Non è esattamente come se “lo Stockhausen della techno” (definizione mia o almeno credo) fosse diventato il Salinger della techno (questa è sicuramente mia, fresca fresca). Per cominciare perché l’autore de Il giovane Holden non è che avesse scritto così tanto (anzi!) prima di consegnarsi alla storia con un’unica grande opera per poi ritirarsi in un esilio di decenni, laddove l’artista nato nel 1971 Richard David James e noto principalmente come Aphex Twin dagli esordi datati ’91 e fino al ’96 pubblicava a ritmi da stakanovista. Però tredici anni – tanti ne sono trascorsi da “Drukqs” – senza un suo album sono stati lunghi e a maggior ragione ricordando che già quel lavoro monumentale e schizofrenico si era fatto aspettare per cinque. Non era diventato un Salinger il nostro uomo perché ogni tanto dal ritiro scozzese ha fatto capolino, in maniera consistente nel 2006 con una serie di EP e poi con l’occasionale dj set, ma insomma… Il sospetto che sia ben conscio – artefice della dance più iconoclasta di sempre, capace indifferentemente di riempire o terrorizzare il dancefloor, ma anche emulo di Eno e allievo eterodosso di Glass e, contemporaneamente, la “rockstar” più sardonica che mai abbia frequentato MTV – di avere creato un canone cui è difficilissimo aggiungere qualcosa è più che lecito.

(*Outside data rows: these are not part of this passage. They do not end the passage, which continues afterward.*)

(** C1: on every date of the calendar the closed form of [day_of_year] is
    the number of days counted one by one from January 1 of the year up to
    the date, which is also the difference of the ordinals plus one. *)
Theorem day_of_year_counts (d : Date) :
  Datetime.valid d = true ->
  day_of_year d = count_days_from_jan1 d
  /\ day_of_year d
     = Datetime.toordinal d - Datetime.toordinal (mkDate (year d) 1 1) + 1.
Proof.
  intros Hv. pose proof Hv as Hv'. apply valid_iff in Hv'.
  destruct Hv' as (Hy & Hm & Hd).
  pose proof (days_in_month_bounds (year d) (month d) Hm) as Hb.
  split.
  - rewrite (count_days_counted d Hv).
    pose proof (day_of_year_ok_all (Datetime.is_leap (year d)) (year d)
                  (month d) (day d) Hm ltac:(lia)) as H.
    unfold day_of_year_ok in H. rewrite <- days_in_month_table in H.
    replace ((1 <=? day d) && (day d <=? Datetime.days_in_month (year d) (month d)))
      with true in H
      by (symmetry; apply andb_true_iff; split; apply Z.leb_le; lia).
    cbn [negb orb] in H. apply Z.eqb_eq in H. rewrite H.
    unfold day_of_year, is_leap_year. now rewrite isleap_is_leap.
  - unfold day_of_year, is_leap_year, Datetime.toordinal,
      Datetime.days_before_month.
    rewrite isleap_is_leap. destruct d as [y m dd]. cbn [year month day] in *.
    month_cases m; destruct (Datetime.is_leap y); month_tests; zdiv.
Qed.

Lemma day_of_year_counts_witness :
  day_of_year (mkDate 2024 2 29) = count_days_from_jan1 (mkDate 2024 2 29)
  /\ day_of_year (mkDate 2024 2 29)
     = Datetime.toordinal (mkDate 2024 2 29)
       - Datetime.toordinal (mkDate 2024 1 1) + 1.
Proof. apply (day_of_year_counts (mkDate 2024 2 29)). reflexivity. Defined.

(** ** C2: [add] with years and months *)

Lemma clamped_target_valid d shift :
  Datetime.valid d = true ->
  1 <= fst (target_year_month d shift) <= 9999 ->
  Datetime.valid (clamped_target d shift) = true.
Proof.
  intros Hv Hy. apply valid_iff in Hv. destruct Hv as (_ & _ & Hd).
  pose proof (target_month_range d shift) as Hm.
  unfold clamped_target. destruct (target_year_month d shift) as [ty tm].
  cbn [fst snd] in *. apply valid_iff. cbn [year month day].
  pose proof (days_in_month_bounds ty tm Hm). lia.
Qed.

Lemma clamped_target_zero d :
  Datetime.valid d = true -> clamped_target d 0 = d.
Proof.
  intros Hv. apply valid_iff in Hv. destruct Hv as (_ & Hm & Hd).
  unfold clamped_target, target_year_month. destruct d as [y m dd].
  cbn [year month day] in *.
  replace ((y * 12 + (m - 1) + 0) / 12) with y by zdiv.
  replace ((y * 12 + (m - 1) + 0) mod 12 + 1) with m by zdiv.
  f_equal. lia.
Qed.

Atteso dunque non per modo di dire, annunciato in modi furbetti che non vi è qui spazio per dettagliare, “Syro” in questo senso offre un Aphex Twin inedito: che è il suo disco più “carino” di sempre e che il canone di cui sopra lo riassume quasi tutto come forse mai prima. Ma il punto è per l’appunto questo: che sarebbe potuto uscire nel ’94 e nel ’94 sarebbe stato epocale, ma siamo nel 2014 e, per la prima volta, il nostro uomo non ci racconta il futuro. Poi, sia chiaro, la classe resta cristallina.
Pubblicato per la prima volta su “Audio Review”, n.356, ottobre 2014.
Quali sono i dischi di Aphex Twin che non possono mancarmi oh Venerato ???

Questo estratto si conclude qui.